Required action >> All lines of the listing that contain "attrs" should be shown in full.

Dataset content >>
Lemma main_caught fetch args w e w1 :
  try_body fetch args w = (Raise e, w1) → is_exception e = true →
  main fetch args w
  = (Raise (SystemExit 3),
     {| heap := heap w1; ticks := ticks w1;
        stdout := stdout w1 ++ ["Error Occured:  " +:+ exn_str e]
                    ++ ["UNKOWN"] |}).
Proof.
  intros Hbody He. unfold main. rewrite bind_run. unfold try_except.
  rewrite Hbody.
  destruct e; try done;
    unfold print, sys_exit, raise, mbind, py_bind; cbn [heap ticks stdout];
    by rewrite <- app_assoc.
Qed.

Lemma main_passes_exit fetch args w n w1 :
  try_body fetch args w = (Raise (SystemExit n), w1) →
  main fetch args w = (Raise (SystemExit n), w1).
Proof.
  intros Hbody. unfold main. rewrite bind_run. unfold try_except.
  by rewrite Hbody.
Qed.

(** X14: the module ends in one of two ways.  If the calls into
    [urbackup_api] raise [SystemExit], the process exits with that
    code and prints nothing of its own.  In every other case, whether
    the fetch fails, the aggregation fails or the aggregation returns
    any result at all, it prints one [Error Occured] line for an
    exception and the line [UNKOWN], and exits with 3: the exit codes
    0, 1 and 2 of lines 187, 191 and 194 are never reached. *)
Theorem main_exit_codes fetch args w :
  match (fetch w).1 with
  | Raise (SystemExit n) =>
      main fetch args w = (Raise (SystemExit n), (fetch w).2)
  | _ =>
      ∃ e w1,
        is_exception e = true
        ∧ stdout w1 = stdout (fetch w).2
        ∧ main fetch args w
          = (Raise (SystemExit 3),
             {| heap := heap w1; ticks := ticks w1;
                stdout := stdout w1 ++ ["Error Occured:  " +:+ exn_str e]
                            ++ ["UNKOWN"] |})
  end.
Proof.
  assert (Hbody : try_body fetch args w
                  = match fetch w with
                    | (Ok clients, w0) =>
                        match get_global_status args clients (client args) w0 with
                        | (Ok _, w1) => (Raise TypeError, w1)
                        | (Raise e, w1) => (Raise e, w1)
                        end
                    | (Raise e, w0) => (Raise e, w0)
                    end).
  { unfold try_body. rewrite bind_run.
    destruct (fetch w) as [[clients|e] w0]; [|done]. cbv zeta.
    rewrite bind_run.
    destruct (get_global_status args clients (client args) w0)
      as [[[[s det] c]|e] w1]; [|done].
    apply report_raises. }
  destruct (fetch w) as [[clients|e] w0] eqn:Hfetch; cbn [fst snd].
  - pose proof (get_global_status_catchable args clients (client args) w0) as Hc.
    pose proof (get_global_status_frame args clients (client args) w0) as Hf.
    destruct (get_global_status args clients (client args) w0)
      as [[res|e] w1]; cbn [fst] in Hc.
    + exists TypeError, w1. split; [done|].
      split; [by destruct (Hf _ _ eq_refl)|]. by apply main_caught.
    + exists e, w1. specialize (Hc e eq_refl). split; [done|].
      split; [by destruct (Hf _ _ eq_refl)|]. by apply main_caught.
  - assert (Hcaught : is_exception e = true →
              ∃ e1 w1,
                is_exception e1 = true ∧ stdout w1 = stdout w0
                ∧ main fetch args w
                  = (Raise (SystemExit 3),
                     {| heap := heap w1; ticks := ticks w1;
                        stdout := stdout w1
                                    ++ ["Error Occured:  " +:+ exn_str e1]
                                    ++ ["UNKOWN"] |})).
    { intros He. exists e, w0. split; [done|]. split; [done|].
      by apply main_caught. }
    destruct e; try by apply Hcaught. by apply main_passes_exit.
Qed.
Lemma erase_frontier (ty : line_type) : ty <> NONE -> frontier_ok m' ty a'.
Proof.
  intros Hty.
  pose proof (inv_frontier _ _ _ Hinv Hty) as (F1 & F2 & F3 & F4 & F5 & F6 & F7 & F8 & F9).
  assert (Efr : fr ty a' = fr ty a) by (by destruct ty).
  unfold frontier_ok. rewrite Efr. change (sp a') with (sp a).
  change (free_line_list (lm a')) with (free_line_list (lm a)).
  rewrite erase_line_type. do 8 (split; [assumption|]).
  intros k st' Hk Hb Hpos. apply erase_lookup in Hk as (st & Hk & ->).
  destruct (bool_decide (blk_key k = _)); [done|]. by apply (F9 k st).
Qed.

Lemma erase_inv : inv m' a'.
Proof.
  pose proof Hinv as H. inv_split H.
  unfold inv. split; [exact Hgeo|].
  split. { intros k st' Hk. apply erase_lookup in Hk as (st & Hk & _). by apply (Hpr k st). }
  split; [exact Hrr|]. split; [exact Hli|].
  split; [by apply erase_table|]. split; [by apply erase_table|].
  split; [apply erase_pages|].
  split.
  { intros id ln Hl Hskip. destruct (Hcn id ln Hl Hskip) as [Hv Hi].
    simpl in Hskip. rewrite Hvic in Hskip.
    rewrite (line_sum_other b_vpc a a' (fun b => mkblk 0 0 (b_erase_cnt b + 1)) (c, l, 0, v) id),
      (line_sum_other b_ipc a a' (fun b => mkblk 0 0 (b_erase_cnt b + 1)) (c, l, 0, v) id);
      try done; simpl; congruence. }
  split; [by apply erase_frontier|]. split; [by apply erase_frontier|].
  destruct Hfr as (N1 & N2 & N3). destruct Hvi as (V1 & V2 & V3).
  split.
  { split; [exact N1|]. split; [exact N2|]. intros k st' Hk Hin.
    apply erase_lookup in Hk as (st & Hk & ->).
    destruct (bool_decide (blk_key k = _)); [done|].
    by apply (N3 k st). }
  split; [exact V1|]. split.
  - intros k st' Hk Hv Hd. apply erase_lookup in Hk as (st & Hk & ->).
    destruct (bool_decide_reflect (blk_key k = (c, l, 0, v))) as [Hb|Hb]; [done|].
    simpl in Hd. apply elem_of_cons in Hd as [Hd|Hd]; [|by apply (V2 k st)].
    exfalso. apply Hb. injection Hd as Hc Hl.
    pose proof (pgs_range m a k st Hinv Hk) as (_ & _ & Hpl & _ & _).
    simpl in Hv. rewrite Hvic in Hv. injection Hv as Hv.
    unfold blk_key. by rewrite Hc, Hl, Hpl, Hv.
  - intros bk b Hb Hv Hpl Hd.
    change (blks a') with (alter (fun b => mkblk 0 0 (b_erase_cnt b + 1)) (c, l, 0, v) (blks a))
      in Hb.
    destruct (decide ((c, l, 0, v) = bk)) as [<-|Hne].
    + rewrite lookup_alter_eq in Hb. destruct (blks a !! (c, l, 0, v)); [|done].
      by injection Hb as <-.
    + rewrite lookup_alter_ne in Hb by done. simpl in Hd.
      apply elem_of_cons in Hd as [Hd|Hd]; [|by apply (V3 bk b)].
      exfalso. apply Hne. destruct bk as [[[bc bl] bp] bb]. simpl in *.
      rewrite Hvic in Hv. injection Hv as ->. injection Hd as -> ->. by subst bp.
Qed.
(** ** Tactics *)

(** A cycle that ends on a message of rejection. *)
Ltac rejected :=
  eexists; split; [reflexivity | unfold rejection; eauto].

(** A projection of a state of [hit_trace] that the cycle has not changed. *)
Ltac same_names :=
  first [ reflexivity
        | unfold failed, remembered, announced, written, headed;
          match goal with |- context [existed ?sc ?s] => destruct (existed sc s) end;
          reflexivity ].

Ltac same_history :=
  first [ reflexivity
        | unfold failed, written, headed;
          match goal with |- context [existed ?sc ?s] => destruct (existed sc s) end;
          reflexivity ].

(** ** Normal forms of text *)

(** A string without a blank at its end; [after_blank] tells that the
    character before it was a blank, and then it is not empty either. *)
Fixpoint trimmed (after_blank : bool) (s : string) : bool :=
  match s with
  | EmptyString => negb after_blank
  | String c s' => if is_space c then trimmed true s' else trimmed false s'
  end.

(** A string whose blanks are single spaces between other characters:
    none at either end, no two in a row, none but the space. *)
Fixpoint well_spaced (after_blank : bool) (s : string) : bool :=
  match s with
  | EmptyString => negb after_blank
  | String c s' =>
      if is_space c
      then negb after_blank && Ascii.eqb c " " && well_spaced true s'
      else well_spaced false s'
  end.

(** The events of a sequence of scans, in the order of the scans. *)
Definition events (s : session) (scs : list scan) : list scan_row :=
  flat_map (fun sc => match recorded sc s with Some r => [r] | None => [] end) scs.

(** * Properties *)

(** ** Text *)

Lemma sub_ws_plain (b : bool) (s : string) : str_all plain_blank (sub_ws b s) = true.
Proof.
  revert b; induction s as [|c s IH]; intros b; simpl; [reflexivity|].
  destruct (is_space c) eqn:Hc.
  - destruct b; simpl; auto.
  - simpl. unfold plain_blank at 1. rewrite Hc. simpl. apply IH.
Qed.
(** [a < b] on lists of components: the first components that differ
    decide, and a proper prefix comes first. *)
Fixpoint parts_lt (a b : list string) : bool :=
  match a, b with
  | [], [] => false
  | [], _ :: _ => true
  | _ :: _, [] => false
  | x :: a', y :: b' => if String.eqb x y then parts_lt a' b' else String.ltb x y
  end.

(** [p < q] on paths compares their components. *)
Definition lt (p q : path) : bool := parts_lt (parts p) (parts q).

(** [sorted(files)]: ascending and stable. *)
Fixpoint insert (p : path) (l : list path) : list path :=
  match l with
  | [] => [p]
  | q :: l' => if lt p q then p :: l else q :: insert p l'
  end.

Definition sorted (l : list path) : list path :=
  foldl (fun acc p => insert p acc) [] l.

End Pathlib.

(** ** The workbook converter *)

(** [int(year) if year.isdigit() else year]: an [int] or the text. *)
Inductive year_value : Type :=
| YearInt (z : Z)
| YearStr (s : string).

Definition meta_year (year : string) : result error year_value :=
  if Str.isdigit year
  then z ← Py.int_of_str year; Ok (YearInt z)
  else Ok (YearStr year).

(** ["F" if "female" in path.name.lower() else "M"] *)
Definition meta_sex (name : string) : string :=
  if Str.contains "female" (Str.lower name) then "F" else "M".

(** One table of the output document: its ages, its event names and its
    age-event map ([standards_seconds] or [factors]). *)
Record table : Type := Table {
  table_ages : list Z;
  table_events : list string;
  table_map : gmap string (gmap string number)
}.

Record meta : Type := Meta {
  category : string;
  year : year_value;
  sex : string;
  source_file : string;
  sheets_used : sheet_roles
}.

(** The document [convert_one] serialises. *)
Record document : Type := Document {
  doc_meta : meta;
  AgeStdSec : table;
  AgeStdHMS : table;
  AgeStdFactors : table
}.

(** What pandas reads from a workbook file: the sheet names, each sheet
    without a header ([header=None]), and each sheet with the header at a
    given row: the labels of that row and the rows below it. *)
Record workbook : Type := Workbook {
  sheet_names : list string;
  raw_sheet : string → list (list cell);
  headed_sheet : string → nat → list cell * list (list cell)
}.
(** * CTA bus tracker: the selection cascade of [BusView]

    A shallow embedding of the React component [BusView] (with its helpers
    [formatTime] and [FitBounds]) and the properties of its dependent-query
    state machine.

    Layout:
    - [JS]       the fragment of JavaScript values and string builtins the
                 component relies on;
    - [Format]   [formatTime];
    - [Viewport] the [FitBounds] effect;
    - [BusView]  the component state, its handlers, effects and promise
                 callbacks as a transition system over in-flight requests. *)

From Stdlib Require Import Ascii String ZArith QArith.
From stdpp Require Import base strings list gmap fin_maps pretty.

#[local] Open Scope string_scope.
#[local] Open Scope list_scope.
#[local] Open Scope Z_scope.

(* ===================================================================== *)
(** ** JavaScript values *)
(* ===================================================================== *)

Module JS.

(** Values that reach the component: parsed JSON bodies ([res.data]) plus
    [undefined], the result of reading an absent property.  JSON numbers are
    finite, so a number carries its rational value; objects map property
    names to values. *)
#[warnings="-register-all"] Inductive JSValue : Type :=
| JUndefined
| JNull
| JBool (b : bool)
| JNum (q : Q)
| JStr (s : string)
| JArr (l : list JSValue)
| JObj (m : gmap string JSValue).

(** [ToBoolean]: the test behind [if (v)], [v || w] and [!v]. *)
Definition truthy (v : JSValue) : bool :=
  match v with
  | JUndefined | JNull => false
  | JBool b => b
  | JNum q => negb (Qeq_bool q 0)
  | JStr s => negb (String.eqb s "")
  | JArr _ | JObj _ => true
  end.

(** Truthiness of a string held in component state ([selectedRoute],
    [direction], [selectedStop]). *)
Definition nonempty (s : string) : bool := negb (String.eqb s "").

(** [v || w] *)
Definition or_else (v w : JSValue) : JSValue := if truthy v then v else w.

(** Outcome of code that may throw: reading a property of [undefined] or
    [null] raises a [TypeError], and library calls raise their own errors.
    The callers only distinguish a value from an exception. *)
Inductive Throws (A : Type) : Type :=
| Ok (a : A)
| Throw.
Arguments Ok {A} a.
Arguments Throw {A}.

#[global] Instance Throws_ret : MRet Throws := fun _ a => Ok a.
#[global] Instance Throws_bind : MBind Throws := fun _ _ k m =>
  match m with
  | Ok a => k a
  | Throw => Throw
  end.

(** [v[k]] for the data keys the component reads ('bustime-response',
    'routes', 'directions', 'stops', 'vehicle', 'prd', 'lat', 'lon'): none of
    them is a property of a primitive wrapper or of [Array.prototype], so
    only an object can hold one, and every other non-nullish base yields
    [undefined]. *)
Definition get (v : JSValue) (k : string) : Throws JSValue :=
  match v with
  | JUndefined | JNull => Throw
  | JObj m => Ok (default JUndefined (m !! k))
  | _ => Ok JUndefined
  end.

(** [v?.[k]] *)
Definition get_opt (v : JSValue) (k : string) : JSValue :=
  match get v k with
  | Ok w => w
  | Throw => JUndefined
  end.

(** [Array.isArray(v)] *)
Definition isArray (v : JSValue) : bool :=
  match v with
  | JArr _ => true
  | _ => false
  end.

(** The empty array literal [[]]. *)
Definition empty : JSValue := JArr [].

(** *** Strings *)

(** [contains c s]: the character [c] occurs in [s]. *)
Fixpoint contains (c : ascii) (s : string) : bool :=
  match s with
  | EmptyString => false
  | String d s' => Ascii.eqb d c || contains c s'
  end.

(** [s.split(sep)] for a one-character separator: all the pieces, in
    order; a string without the separator is returned whole. *)
Fixpoint split (sep : ascii) (s : string) : list string :=
  match s with
  | EmptyString => [EmptyString]
  | String c s' =>
      if Ascii.eqb c sep then EmptyString :: split sep s'
      else match split sep s' with
           | [] => [String c EmptyString]
           | p :: ps => String c p :: ps
           end
  end.

(** White space skipped by [parseInt] (the ASCII part of [StrWhiteSpaceChar];
    strings are byte strings here). *)
Definition is_space (c : ascii) : bool :=
  let n := nat_of_ascii c in
  (Nat.eqb n 32 || Nat.eqb n 9 || Nat.eqb n 10 || Nat.eqb n 11
   || Nat.eqb n 12 || Nat.eqb n 13)%bool.

Fixpoint skip_space (s : string) : string :=
  match s with
  | String c s' => if is_space c then skip_space s' else s
  | EmptyString => EmptyString
  end.

(** Value of a digit in the given radix (10 or 16). *)
Definition digit_val (radix : Z) (c : ascii) : option Z :=
  let n := Z.of_nat (nat_of_ascii c) in
  let v :=
    if (48 <=? n) && (n <=? 57) then Some (n - 48)
    else if (97 <=? n) && (n <=? 122) then Some (n - 87)
    else if (65 <=? n) && (n <=? 90) then Some (n - 55)
    else None in
  match v with
  | Some d => if d <? radix then Some d else None
  | None => None
  end.
(** At [ul("a", g, class_="n")] where [g] yields the element [li("x")] for
    ever: the run over the first two items; four calls leave [g] untouched;
    nine calls that return nine fragments have resumed it twice at least. *)
Lemma serialization_is_lazy_witness :
  let q := Str.dquote in
  let li := elem (mkTag "li" []) [VStr "x"] [] in
  let gen := mkGen (fun _ => GYield li) 0 true in
  let e := mkElement (mkTag "ul" []) [VStr "a"; VGen 0] [("class", AStr "n")] in
  let h : heap := {[ 0 := gen ]} in
  (exists c, runs (Element_iter e) h
               ["<ul"; " class=" +:+ q +:+ "n" +:+ q; ">"; "a";
                "<li"; ">"; "x"; "</li>"; "<li"; ">"; "x"; "</li>"]
               c (advance 0 2 gen h))
  /\ (exists fuel c h' gen',
        take 4 fuel (Element_iter e) h
        = (["<ul"; " class=" +:+ q +:+ "n" +:+ q; ">"; "a"], Running c h')
        /\ h' !! 0 = Some gen' /\ 0 <= pos gen' <= 0)
  /\ (forall fuel outm c h',
        take 9 fuel (Element_iter e) h = (outm, Running c h') ->
        length outm = 9 ->
        exists gen', h' !! 0 = Some gen' /\ 1 < pos gen').
Proof.
  intros q li gen e h.
  assert (Hg : h !! 0 = Some gen) by (vm_compute; reflexivity).
  destruct (serialization_is_lazy e h 0 gen [VStr "a"] [] (fun _ => li) 2
              eq_refl eq_refl Hg eq_refl (fun _ _ => conj eq_refl eq_refl))
    as (H1 & _ & H3).
  destruct (serialization_is_lazy e h 0 gen [VStr "a"] [] (fun _ => li) 0
              eq_refl eq_refl Hg eq_refl (fun _ _ => conj eq_refl eq_refl))
    as (_ & H2 & _).
  split; [exact H1 | split].
  - destruct (H2 4) as (fuel & c & h' & gen' & T & L & P).
    + vm_compute. repeat constructor.
    + exists fuel, c, h', gen'. split; [exact T | split; [exact L | exact P]].
  - intros fuel outm c h' T Hlen. apply (H3 1 9 fuel outm c h'); try assumption.
    + repeat constructor.
    + vm_compute. repeat constructor.
Defined.

(** ** Children that are false *)

Lemma no_false_child_keys ks : forallb no_false_child (map VStr ks) = true.
Proof. induction ks as [|k ks IH]; [reflexivity | exact IH]. Qed.

Lemma no_false_child_elem (e : Element) :
  no_false_child (VElem e) = forallb no_false_child (children e).
Proof. now destruct e. Qed.

(** A child that is not false is iterated itself: [seq or self.children]
    is [seq]. *)
Lemma descend_no_false_child (e : Element) v :
  no_false_child v = true ->
  match v with VNone | VStr _ => True | _ => descend e v = py_iter v end.
Proof.
  destruct v as [ | b | n | s | d | l | t | parts | e' | g]; unfold descend; cbn;
    try (intros _; exact I); try reflexivity.
  - now intros ->.
  - now intros ->.
  - now destruct d.
  - now destruct l.
Qed.

Lemma heap_no_false_child_same_code h h' :
  same_code h h' -> heap_no_false_child h -> heap_no_false_child h'.
Proof.
  intros S H g gen' k v Hg Hb. specialize (S g). rewrite Hg in S.
  destruct (h !! g) as [gen|] eqn:E; [|discriminate].
  injection S as S. apply (H g gen k v E). now rewrite <- S.
Qed.

Lemma flat_child_sound (e : Element) v stack h :
  no_false_child v = true ->
  forallb iterator_no_false_child stack = true ->
  match flat_child e v stack h with
  | FYield (Nested e') st _ =>
      forallb no_false_child (children e') = true
      /\ forallb iterator_no_false_child st = true
  | FYield (Text _) st _ | FYield (Raw _) st _ | FTau st _ =>
      forallb iterator_no_false_child st = true
  | FStop _ | FRaise _ _ => True
  end.
Proof.
  intros Hv Hst. pose proof (descend_no_false_child e v Hv) as Hd.
  destruct v as [ | b | n | s | d | l | t | parts | e' | g]; cbn [flat_child];
    try rewrite Hd; cbn [py_iter]; try exact I; try exact Hst.
  - cbn [forallb iterator_no_false_child]. now rewrite no_false_child_keys.
  - cbn [forallb iterator_no_false_child]. rewrite Hst.
    destruct l as [|x l]; [discriminate|]. cbn [no_false_child] in Hv. now rewrite Hv.
  - rewrite no_false_child_elem in Hv. now split.
Qed.

Lemma iter_next_sound it (h : heap) :
  iterator_no_false_child it = true -> heap_no_false_child h ->
  match iter_next it h with
  | (Item v, it', _) => no_false_child v = true /\ iterator_no_false_child it' = true
  | (Exhausted, _, _) | (Broke _, _, _) => True
  end.
Proof.
  intros Hit Hh. destruct it as [l|g]; cbn.
  - destruct l as [|v l]; [exact I|]. cbn in Hit. now apply andb_prop in Hit.
  - unfold gen_next. destruct (h !! g) as [gen|] eqn:Hg; [|exact I].
    destruct (alive gen); [|exact I].
    destruct (body gen (pos gen)) as [v| |err] eqn:Hb; try exact I.
    split; [exact (Hh g gen _ v Hg Hb) | reflexivity].
Qed.

Lemma flat_children_sound (e : Element) stack (h : heap) :
  forallb iterator_no_false_child stack = true -> heap_no_false_child h ->
  match flat_children e stack h with
  | FYield (Nested e') st _ =>
      forallb no_false_child (children e') = true
      /\ forallb iterator_no_false_child st = true
  | FYield (Text _) st _ | FYield (Raw _) st _ | FTau st _ =>
      forallb iterator_no_false_child st = true
  | FStop _ | FRaise _ _ => True
  end.
Proof.
  intros Hst Hh. destruct stack as [|it outer]; [exact I|].
  cbn [forallb] in Hst. apply andb_prop in Hst as [Hit Houter].
  pose proof (iter_next_sound it h Hit Hh) as N. cbn [flat_children].
  destruct (iter_next it h) as [[[v| |err] it'] h']; [|exact Houter|exact I].
  destruct N as [Hv Hit']. apply flat_child_sound; [exact Hv|].
  cbn [forallb]. now rewrite Hit', Houter.
Qed.

(** A move from an iterator that holds no false child leads to such an
    iterator, over such a heap. *)
Lemma step_sound (c : config) (h : heap) :
  config_no_false_child c = true -> heap_no_false_child h ->
  config_no_false_child (target (step c h)) = true
  /\ heap_no_false_child (heap_after (step c h)).
Proof.
  intros Hc Hh. split;
    [|exact (heap_no_false_child_same_code _ _ (proj1 (step_spec c h)) Hh)].
  destruct c as [|[e p] callers]; [reflexivity|].
  cbn [config_no_false_child forallb] in Hc. apply andb_prop in Hc as [Hf Hcallers].
  unfold frame_no_false_child in Hf. cbn [self at_pc] in Hf.
  apply andb_prop in Hf as [He Hp].
  assert (At : forall p', pc_no_false_child p' = true ->
                 config_no_false_child (mkFrame e p' :: callers) = true).
  { intros p' Hp'. cbn [config_no_false_child forallb].
    unfold frame_no_false_child at 1.
    cbn [self at_pc]. now rewrite He, Hp', Hcallers. }
  destruct p as [ | attrs | stack | s stack | stack | parts stack | ];
    cbn [step self at_pc].
  - now apply At.
  - destruct attrs as [|[key v] attrs].
    + destruct (children e) as [|c0 cs] eqn:Ec.
      * destruct (option_on (tag e) "shorten_empty_tag" true); now apply At.
      * cbn [target]. apply At.
        change (forallb no_false_child (c0 :: cs) && true = true). now rewrite He.
    + now apply At.
  - cbn [pc_no_false_child] in Hp.
    pose proof (flat_children_sound e stack h Hp Hh) as F.
    destruct (flat_children e stack h) as [[s|parts|e'] st h1 | st h1 | h1 | err h1];
      cbn [target].
    + destruct (option_on (tag e) "cdata_section" false); now apply At.
    + now apply At.
    + destruct F as [F1 F2]. cbn [config_no_false_child forallb].
      unfold frame_no_false_child at 1. cbn [self at_pc pc_no_false_child].
      rewrite F1. cbn [andb]. now apply At.
    + now apply At.
    + now apply At.
    + reflexivity.
  - now apply At.
  - now apply At.
  - destruct parts as [|p parts]; now apply At.
  - exact Hcallers.
Qed.

Lemma drain_sound n : forall c h out c' h',
  config_no_false_child c = true -> heap_no_false_child h ->
  drain n c h = (out, Running c' h') ->
  config_no_false_child c' = true /\ heap_no_false_child h'.
Proof.
  induction n as [|n IH]; intros c h out c' h' Hc Hh; simpl.
  - intros [= <- <- <-]. now split.
  - destruct (step_sound c h Hc Hh) as [Sc Sh].
    destruct (step c h) as [s c1 h1 | c1 h1 | h1 | err h1]; try discriminate;
      simpl in Sc, Sh.
    + destruct (drain n c1 h1) as [out1 fin1] eqn:D. intros [= <- ->].
      exact (IH _ _ _ _ _ Sc Sh D).
    + apply IH; assumption.
Qed.

(** An iterator that holds no false child does not fall back on
    [self.children]. *)
Lemma no_false_child_no_fall_back (c : config) (h : heap) :
  config_no_false_child c = true -> heap_no_false_child h -> falls_back c h = false.
Proof.
  intros Hc Hh. destruct c as [|[e p] callers]; [reflexivity|].
  destruct p as [ | attrs | [|it outer] | s stack | stack | parts stack | ];
    try reflexivity.
  cbn [config_no_false_child forallb] in Hc. apply andb_prop in Hc as [Hf _].
  unfold frame_no_false_child in Hf. cbn [self at_pc pc_no_false_child forallb] in Hf.
  apply andb_prop in Hf as [_ Hp]. apply andb_prop in Hp as [Hit _].
  pose proof (iter_next_sound it h Hit Hh) as N. cbn [falls_back].
  destruct (iter_next it h) as [[[v| |err] it'] h']; try reflexivity.
  destruct N as [Hv _].
  destruct v as [ | b | n | s | d | l | t | parts | e' | g]; cbn in Hv |- *;
    try reflexivity.
  - now rewrite Hv.
  - now rewrite Hv.
  - now destruct d.
  - now destruct l.
Qed.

Output for this exercise >>
  destruct p as [ | attrs | stack | s stack | stack | parts stack | ];
  - destruct attrs as [|[key v] attrs].
  destruct p as [ | attrs | [|it outer] | s stack | stack | parts stack | ];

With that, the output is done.